**DATASET EXCERPTS:**
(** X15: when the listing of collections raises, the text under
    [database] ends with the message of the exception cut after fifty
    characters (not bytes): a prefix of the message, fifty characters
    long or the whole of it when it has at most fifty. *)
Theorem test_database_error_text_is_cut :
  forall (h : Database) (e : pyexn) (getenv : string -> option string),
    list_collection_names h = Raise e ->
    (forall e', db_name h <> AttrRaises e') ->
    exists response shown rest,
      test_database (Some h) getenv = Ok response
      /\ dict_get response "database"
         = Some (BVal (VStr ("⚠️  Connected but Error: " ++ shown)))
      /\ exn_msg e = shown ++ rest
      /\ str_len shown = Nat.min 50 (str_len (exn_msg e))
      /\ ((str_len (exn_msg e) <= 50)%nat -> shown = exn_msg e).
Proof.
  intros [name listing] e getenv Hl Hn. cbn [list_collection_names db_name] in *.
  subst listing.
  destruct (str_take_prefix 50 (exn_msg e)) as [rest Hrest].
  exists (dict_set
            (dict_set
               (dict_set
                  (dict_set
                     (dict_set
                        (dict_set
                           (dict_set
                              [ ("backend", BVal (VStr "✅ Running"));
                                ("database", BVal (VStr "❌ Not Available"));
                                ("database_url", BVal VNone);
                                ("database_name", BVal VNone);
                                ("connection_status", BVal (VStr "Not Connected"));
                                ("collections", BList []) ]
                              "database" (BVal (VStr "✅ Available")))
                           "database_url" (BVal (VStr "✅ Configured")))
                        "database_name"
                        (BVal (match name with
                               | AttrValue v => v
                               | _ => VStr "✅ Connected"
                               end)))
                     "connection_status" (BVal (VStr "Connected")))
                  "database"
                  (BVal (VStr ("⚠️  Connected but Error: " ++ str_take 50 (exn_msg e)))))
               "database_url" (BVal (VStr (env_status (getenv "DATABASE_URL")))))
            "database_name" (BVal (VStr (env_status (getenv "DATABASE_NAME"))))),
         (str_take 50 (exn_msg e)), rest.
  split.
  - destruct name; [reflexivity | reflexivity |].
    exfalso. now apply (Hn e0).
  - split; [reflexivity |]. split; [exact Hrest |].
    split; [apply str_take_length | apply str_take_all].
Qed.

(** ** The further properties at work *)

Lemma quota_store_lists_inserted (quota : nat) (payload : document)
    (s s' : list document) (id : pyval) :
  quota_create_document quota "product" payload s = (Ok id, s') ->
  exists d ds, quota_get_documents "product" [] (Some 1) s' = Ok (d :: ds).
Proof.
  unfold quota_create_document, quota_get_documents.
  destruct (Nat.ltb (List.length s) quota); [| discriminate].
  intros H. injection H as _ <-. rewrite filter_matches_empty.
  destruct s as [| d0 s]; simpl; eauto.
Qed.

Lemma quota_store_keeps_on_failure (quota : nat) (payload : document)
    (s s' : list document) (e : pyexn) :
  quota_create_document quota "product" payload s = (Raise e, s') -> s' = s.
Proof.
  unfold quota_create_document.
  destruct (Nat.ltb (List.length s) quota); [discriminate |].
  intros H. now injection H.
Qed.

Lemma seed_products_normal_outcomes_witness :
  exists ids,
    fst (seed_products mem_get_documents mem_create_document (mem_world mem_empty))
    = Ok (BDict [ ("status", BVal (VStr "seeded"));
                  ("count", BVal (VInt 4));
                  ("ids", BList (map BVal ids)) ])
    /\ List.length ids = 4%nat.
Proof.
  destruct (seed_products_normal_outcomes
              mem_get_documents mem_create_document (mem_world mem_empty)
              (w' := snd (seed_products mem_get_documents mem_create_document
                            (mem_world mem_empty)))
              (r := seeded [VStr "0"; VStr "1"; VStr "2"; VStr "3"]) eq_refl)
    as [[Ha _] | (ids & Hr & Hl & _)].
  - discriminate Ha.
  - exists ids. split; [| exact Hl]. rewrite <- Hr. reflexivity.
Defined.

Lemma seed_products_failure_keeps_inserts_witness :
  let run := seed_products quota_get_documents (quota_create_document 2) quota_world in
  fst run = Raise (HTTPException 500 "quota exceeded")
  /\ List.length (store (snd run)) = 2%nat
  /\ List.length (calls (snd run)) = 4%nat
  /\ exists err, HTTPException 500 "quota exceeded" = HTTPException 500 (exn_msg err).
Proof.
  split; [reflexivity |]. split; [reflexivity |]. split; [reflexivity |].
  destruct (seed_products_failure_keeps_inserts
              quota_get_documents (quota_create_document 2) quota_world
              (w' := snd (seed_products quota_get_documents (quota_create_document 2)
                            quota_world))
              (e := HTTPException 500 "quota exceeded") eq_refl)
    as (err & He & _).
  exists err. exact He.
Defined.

**WHAT NEEDS TO BE DONE:** Set down, exactly as they appear above, all lines from the one that has "run)) = 2%nat" down to the one that has "destruct (seed_products_failure_keeps_inserts", including those two and no others.

**TASK RESPONSE:**
  /\ List.length (store (snd run)) = 2%nat
  /\ List.length (calls (snd run)) = 4%nat
  /\ exists err, HTTPException 500 "quota exceeded" = HTTPException 500 (exn_msg err).
Proof.
  split; [reflexivity |]. split; [reflexivity |]. split; [reflexivity |].
  destruct (seed_products_failure_keeps_inserts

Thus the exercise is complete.